Problem requirements:
Which lines of the records below contain the string "Variable"? Report each of them.

Material for the task:
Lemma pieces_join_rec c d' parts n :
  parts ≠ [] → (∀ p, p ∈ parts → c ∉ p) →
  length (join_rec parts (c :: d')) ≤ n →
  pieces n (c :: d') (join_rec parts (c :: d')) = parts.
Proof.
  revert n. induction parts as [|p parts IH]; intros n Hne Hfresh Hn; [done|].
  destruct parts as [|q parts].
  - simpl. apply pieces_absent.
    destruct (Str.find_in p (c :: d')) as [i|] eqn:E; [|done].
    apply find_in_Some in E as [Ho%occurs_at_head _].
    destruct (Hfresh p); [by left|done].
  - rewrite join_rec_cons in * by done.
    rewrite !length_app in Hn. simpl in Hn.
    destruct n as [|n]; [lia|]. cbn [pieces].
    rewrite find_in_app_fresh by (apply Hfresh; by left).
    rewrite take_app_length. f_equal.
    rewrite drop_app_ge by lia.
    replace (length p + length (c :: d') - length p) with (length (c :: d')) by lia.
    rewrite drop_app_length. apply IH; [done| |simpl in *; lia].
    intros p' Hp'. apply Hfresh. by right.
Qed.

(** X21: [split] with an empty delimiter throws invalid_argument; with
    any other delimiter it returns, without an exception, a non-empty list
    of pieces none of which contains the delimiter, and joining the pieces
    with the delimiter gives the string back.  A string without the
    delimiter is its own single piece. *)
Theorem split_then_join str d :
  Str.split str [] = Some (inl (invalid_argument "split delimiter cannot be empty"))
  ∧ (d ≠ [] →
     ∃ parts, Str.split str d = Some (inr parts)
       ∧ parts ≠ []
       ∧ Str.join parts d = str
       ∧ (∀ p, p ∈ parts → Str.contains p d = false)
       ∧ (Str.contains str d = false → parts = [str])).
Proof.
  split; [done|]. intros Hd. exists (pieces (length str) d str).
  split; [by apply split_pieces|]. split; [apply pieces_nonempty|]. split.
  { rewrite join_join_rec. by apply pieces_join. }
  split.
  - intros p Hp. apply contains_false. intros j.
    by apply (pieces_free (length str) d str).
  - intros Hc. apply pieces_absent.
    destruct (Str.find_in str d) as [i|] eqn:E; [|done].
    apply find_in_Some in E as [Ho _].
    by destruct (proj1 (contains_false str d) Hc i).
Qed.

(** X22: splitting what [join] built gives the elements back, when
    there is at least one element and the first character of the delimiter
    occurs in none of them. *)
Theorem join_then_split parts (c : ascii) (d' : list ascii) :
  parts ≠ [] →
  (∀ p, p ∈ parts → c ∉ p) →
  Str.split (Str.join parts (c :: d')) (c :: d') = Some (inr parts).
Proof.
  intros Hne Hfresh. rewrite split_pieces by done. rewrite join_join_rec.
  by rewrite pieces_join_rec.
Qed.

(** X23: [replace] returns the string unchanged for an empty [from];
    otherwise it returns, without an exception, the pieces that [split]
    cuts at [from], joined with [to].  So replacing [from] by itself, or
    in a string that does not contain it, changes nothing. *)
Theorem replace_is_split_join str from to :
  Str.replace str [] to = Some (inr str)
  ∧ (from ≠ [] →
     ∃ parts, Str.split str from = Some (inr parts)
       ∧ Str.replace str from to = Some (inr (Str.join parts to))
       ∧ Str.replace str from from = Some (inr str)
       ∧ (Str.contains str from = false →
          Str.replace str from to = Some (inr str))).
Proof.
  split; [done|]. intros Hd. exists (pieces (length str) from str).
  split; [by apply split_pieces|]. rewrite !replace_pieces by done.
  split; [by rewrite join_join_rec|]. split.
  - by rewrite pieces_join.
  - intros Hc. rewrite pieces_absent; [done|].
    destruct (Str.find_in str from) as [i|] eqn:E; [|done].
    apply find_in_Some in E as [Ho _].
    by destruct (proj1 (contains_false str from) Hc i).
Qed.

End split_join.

==

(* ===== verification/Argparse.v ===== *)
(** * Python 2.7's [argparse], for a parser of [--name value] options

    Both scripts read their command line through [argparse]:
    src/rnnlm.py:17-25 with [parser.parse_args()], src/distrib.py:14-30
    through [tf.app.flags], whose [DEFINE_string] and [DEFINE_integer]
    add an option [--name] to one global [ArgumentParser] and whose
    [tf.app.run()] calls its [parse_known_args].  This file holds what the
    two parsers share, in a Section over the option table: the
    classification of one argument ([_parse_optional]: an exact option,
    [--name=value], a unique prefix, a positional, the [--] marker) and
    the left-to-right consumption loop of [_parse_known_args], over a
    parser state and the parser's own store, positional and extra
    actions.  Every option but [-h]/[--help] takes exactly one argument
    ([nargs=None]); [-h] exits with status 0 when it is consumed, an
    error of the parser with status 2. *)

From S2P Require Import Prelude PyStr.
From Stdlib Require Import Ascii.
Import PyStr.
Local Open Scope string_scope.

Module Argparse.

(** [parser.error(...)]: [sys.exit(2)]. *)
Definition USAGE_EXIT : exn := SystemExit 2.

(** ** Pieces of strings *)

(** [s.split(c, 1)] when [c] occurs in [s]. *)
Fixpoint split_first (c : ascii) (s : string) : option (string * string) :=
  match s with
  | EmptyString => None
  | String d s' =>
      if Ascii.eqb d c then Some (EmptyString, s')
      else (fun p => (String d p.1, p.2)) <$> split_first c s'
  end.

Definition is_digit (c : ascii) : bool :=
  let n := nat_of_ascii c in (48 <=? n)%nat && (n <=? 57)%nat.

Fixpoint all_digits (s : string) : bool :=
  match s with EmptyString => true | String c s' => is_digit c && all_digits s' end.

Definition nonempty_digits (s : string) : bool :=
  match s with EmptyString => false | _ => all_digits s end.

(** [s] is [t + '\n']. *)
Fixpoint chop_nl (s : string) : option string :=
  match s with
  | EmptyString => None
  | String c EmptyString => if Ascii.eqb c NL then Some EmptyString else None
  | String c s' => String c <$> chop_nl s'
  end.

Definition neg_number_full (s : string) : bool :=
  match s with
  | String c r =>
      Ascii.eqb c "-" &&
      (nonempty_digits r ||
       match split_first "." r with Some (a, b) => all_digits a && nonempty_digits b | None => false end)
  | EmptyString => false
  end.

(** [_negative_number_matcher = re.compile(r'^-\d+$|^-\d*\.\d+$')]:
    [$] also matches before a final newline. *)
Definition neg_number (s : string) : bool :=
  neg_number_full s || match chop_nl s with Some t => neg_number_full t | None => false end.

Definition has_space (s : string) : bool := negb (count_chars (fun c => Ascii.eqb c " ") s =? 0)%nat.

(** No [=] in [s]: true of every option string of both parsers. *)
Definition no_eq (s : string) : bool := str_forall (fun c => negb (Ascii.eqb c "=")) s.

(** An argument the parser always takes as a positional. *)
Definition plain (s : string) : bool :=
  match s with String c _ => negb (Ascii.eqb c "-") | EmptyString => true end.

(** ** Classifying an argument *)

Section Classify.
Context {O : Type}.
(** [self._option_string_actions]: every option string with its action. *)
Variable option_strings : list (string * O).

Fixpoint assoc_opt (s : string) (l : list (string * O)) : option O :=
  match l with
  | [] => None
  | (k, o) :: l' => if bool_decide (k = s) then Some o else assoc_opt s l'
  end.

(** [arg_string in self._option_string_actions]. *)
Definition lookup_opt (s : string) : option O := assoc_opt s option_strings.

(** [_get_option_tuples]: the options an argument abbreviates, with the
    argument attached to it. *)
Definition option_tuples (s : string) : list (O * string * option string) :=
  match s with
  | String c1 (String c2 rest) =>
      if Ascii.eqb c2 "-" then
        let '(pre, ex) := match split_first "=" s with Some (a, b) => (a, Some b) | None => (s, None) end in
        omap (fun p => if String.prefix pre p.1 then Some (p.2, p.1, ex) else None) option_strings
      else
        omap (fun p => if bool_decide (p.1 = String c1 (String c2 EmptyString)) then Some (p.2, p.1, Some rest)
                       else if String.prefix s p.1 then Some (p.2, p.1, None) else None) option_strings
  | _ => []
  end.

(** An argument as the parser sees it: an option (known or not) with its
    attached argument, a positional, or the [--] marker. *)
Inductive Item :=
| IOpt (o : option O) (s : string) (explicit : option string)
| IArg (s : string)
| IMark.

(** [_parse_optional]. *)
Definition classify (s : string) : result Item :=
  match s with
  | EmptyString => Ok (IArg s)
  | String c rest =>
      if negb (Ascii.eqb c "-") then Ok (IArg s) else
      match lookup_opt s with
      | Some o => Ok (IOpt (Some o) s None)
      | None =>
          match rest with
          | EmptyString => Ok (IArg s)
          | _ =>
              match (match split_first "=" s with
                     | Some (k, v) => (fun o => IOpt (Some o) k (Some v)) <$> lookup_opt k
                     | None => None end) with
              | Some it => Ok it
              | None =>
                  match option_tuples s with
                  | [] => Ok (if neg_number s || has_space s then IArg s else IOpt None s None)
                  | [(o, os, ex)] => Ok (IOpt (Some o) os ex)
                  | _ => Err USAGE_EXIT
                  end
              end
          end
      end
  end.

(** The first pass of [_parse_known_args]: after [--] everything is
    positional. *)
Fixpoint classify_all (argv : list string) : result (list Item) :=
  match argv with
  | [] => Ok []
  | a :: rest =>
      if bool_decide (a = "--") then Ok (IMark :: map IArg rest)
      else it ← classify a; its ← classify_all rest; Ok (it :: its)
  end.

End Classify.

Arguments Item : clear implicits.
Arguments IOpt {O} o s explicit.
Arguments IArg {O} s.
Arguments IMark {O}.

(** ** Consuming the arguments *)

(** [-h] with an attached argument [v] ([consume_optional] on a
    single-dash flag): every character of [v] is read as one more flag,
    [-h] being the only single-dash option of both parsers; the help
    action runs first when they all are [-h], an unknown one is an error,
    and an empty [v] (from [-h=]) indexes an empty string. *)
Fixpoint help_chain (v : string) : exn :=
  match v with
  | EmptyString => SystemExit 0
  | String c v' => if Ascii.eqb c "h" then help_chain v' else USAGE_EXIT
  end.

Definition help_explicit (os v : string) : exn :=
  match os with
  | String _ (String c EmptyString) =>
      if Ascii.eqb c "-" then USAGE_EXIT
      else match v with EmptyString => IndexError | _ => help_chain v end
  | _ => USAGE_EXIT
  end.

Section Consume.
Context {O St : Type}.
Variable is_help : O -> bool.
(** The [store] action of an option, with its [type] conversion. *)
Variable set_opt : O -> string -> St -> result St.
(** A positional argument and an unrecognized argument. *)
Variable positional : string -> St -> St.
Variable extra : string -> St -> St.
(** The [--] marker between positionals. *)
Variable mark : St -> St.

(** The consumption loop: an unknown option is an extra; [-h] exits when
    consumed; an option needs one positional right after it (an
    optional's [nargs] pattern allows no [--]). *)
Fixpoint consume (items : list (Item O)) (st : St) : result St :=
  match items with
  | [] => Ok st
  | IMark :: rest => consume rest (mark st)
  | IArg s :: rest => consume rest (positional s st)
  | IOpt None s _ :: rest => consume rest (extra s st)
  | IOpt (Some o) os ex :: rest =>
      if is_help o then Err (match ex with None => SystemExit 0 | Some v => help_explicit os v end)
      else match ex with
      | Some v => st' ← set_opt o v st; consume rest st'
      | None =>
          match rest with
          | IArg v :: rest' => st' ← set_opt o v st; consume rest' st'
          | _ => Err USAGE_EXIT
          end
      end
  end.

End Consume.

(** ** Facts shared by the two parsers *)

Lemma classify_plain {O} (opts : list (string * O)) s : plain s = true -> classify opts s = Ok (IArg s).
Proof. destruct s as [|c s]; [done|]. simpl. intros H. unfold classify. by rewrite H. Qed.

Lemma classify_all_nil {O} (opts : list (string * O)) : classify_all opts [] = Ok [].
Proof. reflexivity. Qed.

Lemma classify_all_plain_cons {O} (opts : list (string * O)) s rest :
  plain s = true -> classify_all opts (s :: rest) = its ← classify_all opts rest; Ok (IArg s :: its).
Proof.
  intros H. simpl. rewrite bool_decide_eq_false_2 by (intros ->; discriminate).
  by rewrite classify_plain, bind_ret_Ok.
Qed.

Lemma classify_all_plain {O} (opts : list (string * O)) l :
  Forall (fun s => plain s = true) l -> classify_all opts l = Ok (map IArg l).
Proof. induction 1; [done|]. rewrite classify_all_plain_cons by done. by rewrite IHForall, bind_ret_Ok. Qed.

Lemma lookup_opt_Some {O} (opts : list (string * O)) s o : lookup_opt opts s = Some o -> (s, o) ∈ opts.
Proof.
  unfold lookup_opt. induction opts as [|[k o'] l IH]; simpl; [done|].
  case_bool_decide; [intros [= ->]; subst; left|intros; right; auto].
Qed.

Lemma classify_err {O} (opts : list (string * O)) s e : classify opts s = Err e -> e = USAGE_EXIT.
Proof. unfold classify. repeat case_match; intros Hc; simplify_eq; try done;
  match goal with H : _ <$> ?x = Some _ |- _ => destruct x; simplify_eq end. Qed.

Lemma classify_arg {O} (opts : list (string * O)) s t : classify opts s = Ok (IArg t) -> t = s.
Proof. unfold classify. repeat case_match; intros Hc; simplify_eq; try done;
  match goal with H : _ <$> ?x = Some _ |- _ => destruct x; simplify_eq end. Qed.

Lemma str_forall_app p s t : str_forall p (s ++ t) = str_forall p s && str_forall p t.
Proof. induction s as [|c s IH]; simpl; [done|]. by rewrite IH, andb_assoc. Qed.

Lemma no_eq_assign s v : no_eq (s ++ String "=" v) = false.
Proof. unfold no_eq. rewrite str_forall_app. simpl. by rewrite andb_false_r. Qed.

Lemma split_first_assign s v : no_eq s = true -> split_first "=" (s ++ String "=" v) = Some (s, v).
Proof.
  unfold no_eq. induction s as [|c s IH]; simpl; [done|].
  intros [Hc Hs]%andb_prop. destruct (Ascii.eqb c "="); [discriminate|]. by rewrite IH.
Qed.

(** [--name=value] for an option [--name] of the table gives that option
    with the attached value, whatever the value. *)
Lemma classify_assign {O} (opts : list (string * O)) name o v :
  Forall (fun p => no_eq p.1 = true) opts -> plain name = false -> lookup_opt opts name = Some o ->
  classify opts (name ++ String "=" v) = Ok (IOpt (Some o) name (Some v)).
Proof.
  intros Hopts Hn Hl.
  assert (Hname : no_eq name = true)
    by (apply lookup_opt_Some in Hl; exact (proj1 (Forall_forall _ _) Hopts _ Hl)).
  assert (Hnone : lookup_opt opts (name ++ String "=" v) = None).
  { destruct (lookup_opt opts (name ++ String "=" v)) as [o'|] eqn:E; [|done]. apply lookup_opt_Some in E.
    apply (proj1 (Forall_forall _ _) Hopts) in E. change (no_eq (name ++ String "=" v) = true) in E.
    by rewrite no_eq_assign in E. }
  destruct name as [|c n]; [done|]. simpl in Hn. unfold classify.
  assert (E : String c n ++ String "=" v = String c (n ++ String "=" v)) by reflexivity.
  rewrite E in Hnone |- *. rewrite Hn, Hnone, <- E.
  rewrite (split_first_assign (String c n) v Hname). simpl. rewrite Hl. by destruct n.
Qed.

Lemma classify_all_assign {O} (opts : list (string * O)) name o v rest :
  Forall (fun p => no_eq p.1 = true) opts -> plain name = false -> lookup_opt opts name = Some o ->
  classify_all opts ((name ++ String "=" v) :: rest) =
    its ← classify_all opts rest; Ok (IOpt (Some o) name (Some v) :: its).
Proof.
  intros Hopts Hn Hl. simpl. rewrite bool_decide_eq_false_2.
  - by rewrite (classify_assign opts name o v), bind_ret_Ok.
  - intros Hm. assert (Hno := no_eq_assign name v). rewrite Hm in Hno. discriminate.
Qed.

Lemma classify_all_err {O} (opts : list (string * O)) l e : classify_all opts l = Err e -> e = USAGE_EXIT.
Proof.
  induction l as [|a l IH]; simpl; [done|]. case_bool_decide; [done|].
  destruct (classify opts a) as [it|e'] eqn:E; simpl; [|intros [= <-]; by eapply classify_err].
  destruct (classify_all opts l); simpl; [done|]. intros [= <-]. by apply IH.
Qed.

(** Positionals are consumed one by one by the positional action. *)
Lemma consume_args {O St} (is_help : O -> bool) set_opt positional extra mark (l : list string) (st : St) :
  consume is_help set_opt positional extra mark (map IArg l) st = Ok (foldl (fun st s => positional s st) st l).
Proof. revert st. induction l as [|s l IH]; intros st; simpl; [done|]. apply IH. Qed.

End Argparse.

Response area:
Variable option_strings : list (string * O).
Variable is_help : O -> bool.
Variable set_opt : O -> string -> St -> result St.
Variable positional : string -> St -> St.
Variable extra : string -> St -> St.
Variable mark : St -> St.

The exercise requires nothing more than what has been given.